Il est difficile de cacher sa vraie nature d’otomen. Quand ils sont entre eux, ils peuvent être eux-mêmes. Il n’est pas facile de trouver ses zones de confiance.
4e de couverture
La fin du lycée approche. Pour Asuka, il est temps de songer à son avenir. Mais ses rêves risquent de déplaire à sa mère. Heureusement que, pour se changer les idées, Asuka va pouvoir partir à l’étranger, le temps d’un voyage aux côtés de Kitora, Ryô et Kuriko. Les voilà partis pour Pukkanabona, un mystérieux pays hivernal dans lequel poussent des fleurs légendaires !
Mon avis
C’est la première fois dans la série, qu’un tome n’est pas totalement exaspérant. Comme, il ne se déroule pas dans le lycée, la mangaka peut faire les digressions de choix. Il y a deux histoires. D’un côté, Kitora gagne un voyage pour quatre pour Pukkanabona. L’amoureux des plantes espère y trouver ces plantes légendaires.
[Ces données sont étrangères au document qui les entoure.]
(* ===== verification/HoldRuns.v ===== *)
(** * Theft holds: settlements, spending and whole runs of the chain *)
From stdpp Require Import pretty.
From Stdlib Require Import Ascii.
From S2P Require Import Prelude Crypto Ledger RuleText LedgerFacts Hold HoldChain HoldFacts HoldSteps.
Local Open Scope string_scope.
Local Open Scope list_scope.
Local Open Scope Z_scope.
Local Open Scope ego_scope.

(** ** Numbers in text *)

Lemma pretty_N_go_no_colon x s : 58 ∉ ascii_bytes s -> 58 ∉ ascii_bytes (pretty_N_go x s).
Proof.
  revert s. induction (N.lt_wf_0 x) as [x _ IH]; intros s Hs.
  destruct (decide (x = 0%N)) as [->|Hx]; [by rewrite pretty_N_go_0|].
  rewrite pretty_N_go_step by lia. apply IH; [apply N.div_lt; lia|].
  cbn [ascii_bytes]. apply not_elem_of_cons. split; [|done].
  unfold pretty_N_char. repeat case_match; vm_compute; discriminate.
Qed.

Lemma pretty_nat_no_colon (n : nat) : 58 ∉ ascii_bytes (pretty n).
Proof.
  unfold pretty, pretty_nat, pretty, pretty_N. case_decide; [|apply pretty_N_go_no_colon, not_elem_of_nil].
  cbn. apply not_elem_of_cons. split; [discriminate|apply not_elem_of_nil].
Qed.

Lemma max_held_elem l x : max_held l = Some x -> x ∈ l.
Proof.
  destruct l as [|y l]; [done|]. intros [= <-]. revert y; induction l as [|z l IH]; intros y; [set_solver|].
  cbn [foldl]. specialize (IH (match held_cmp y z with Gt => y | _ => z end)).
  destruct (held_cmp y z); set_solver.
Qed.

Section Runs.
Context (activation : option Z).
Context `{CryptoPrims} `{ChainPrims} `{NodePool} `{Bls}.
Context `{Json RequestBody} `{Json VoteBody} `{Json AppealBody} `{Json IdBody}.
Context `{Json HoldBody} `{Json HoldCert}.
Context `{Json Hold} `{Json Tally} `{Json (list string)} `{Json string} `{Json Z}.
Implicit Types ov : Ov.

(** ** Settlements *)

(** BLAKE3 gives bytes, and [hex] reads what it writes. *)
Definition hex_digests : Prop :=
  (forall d, Forall in_u8 (blake3 d)) /\ (forall b, Forall in_u8 b -> hex_decode (hex_encode b) = Some b).

(** The hash of a settlement fixes the hold and the payment. *)
Lemma settle_hash_inj (digests : hex_digests) id i id' i' from to amount :
  settle_hash id i from to amount = settle_hash id' i' from to amount ->
  (id = id' /\ i = i') \/ blake3_collision.
Proof.
  unfold settle_hash. intros E. apply (f_equal ascii_bytes) in E. rewrite !ascii_bytes_app in E.
  apply app_inv_head, ascii_bytes_inj in E. apply (f_equal hex_decode) in E.
  destruct digests as [Hb Hx]. rewrite !Hx in E by done. apply (inj Some) in E.
  destruct (decide (settle_text id i from to amount = settle_text id' i' from to amount)) as [Et|Hne].
  - left. apply (f_equal ascii_bytes) in Et. unfold settle_text in Et. rewrite !ascii_bytes_app in Et.
    rewrite !(assoc_L (++)) in Et. do 6 apply app_inv_tail in Et. rewrite <-!(assoc_L (++)) in Et.
    apply last_sep in Et as [E1 E2]; [|apply pretty_nat_no_colon..].
    split; [by apply ascii_bytes_inj|by apply ascii_bytes_inj, (inj pretty) in E2].
  - right. eexists _, _. split; [|exact E]. intros ?%app_inv_head%ascii_bytes_inj. done.
Qed.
Grâce à sa détermination, elle les redécouvre alors qu’elles avaient disparues depuis des dizaines d’années. Et surtout il se rend compte qu’il a dorénavant des amis sur qui compter. Il n’est plus seul. En bonus, il aura peut-être une petite amie. De l’autre côté, Asuka se déguise pour faire plaisir à son cousin pour qu’il avoue ces sentiments Jewel Sachihana. Tônomine vient d’apprendre qu’il devra prendre la relève de son père. Il ne pourra jamais devenir maquilleur professionnel. Une vraie déception pour lui donc il doit faire sa magie dans la plus grande discrétion. Les récits restent sur le complexe de ces hommes ayant une appétence pour un savoir-faire dit féminin. C’est dommage d’être encore sur ces clichés d’un autre temps remis au goût du jour par les fachos de tout bord. La lecture reste sympathique avec des garçons gentils obligés de cacher une partie de leur identtitité.
Une lecture légère sur des adolescents partagés entre passion et posture sociale.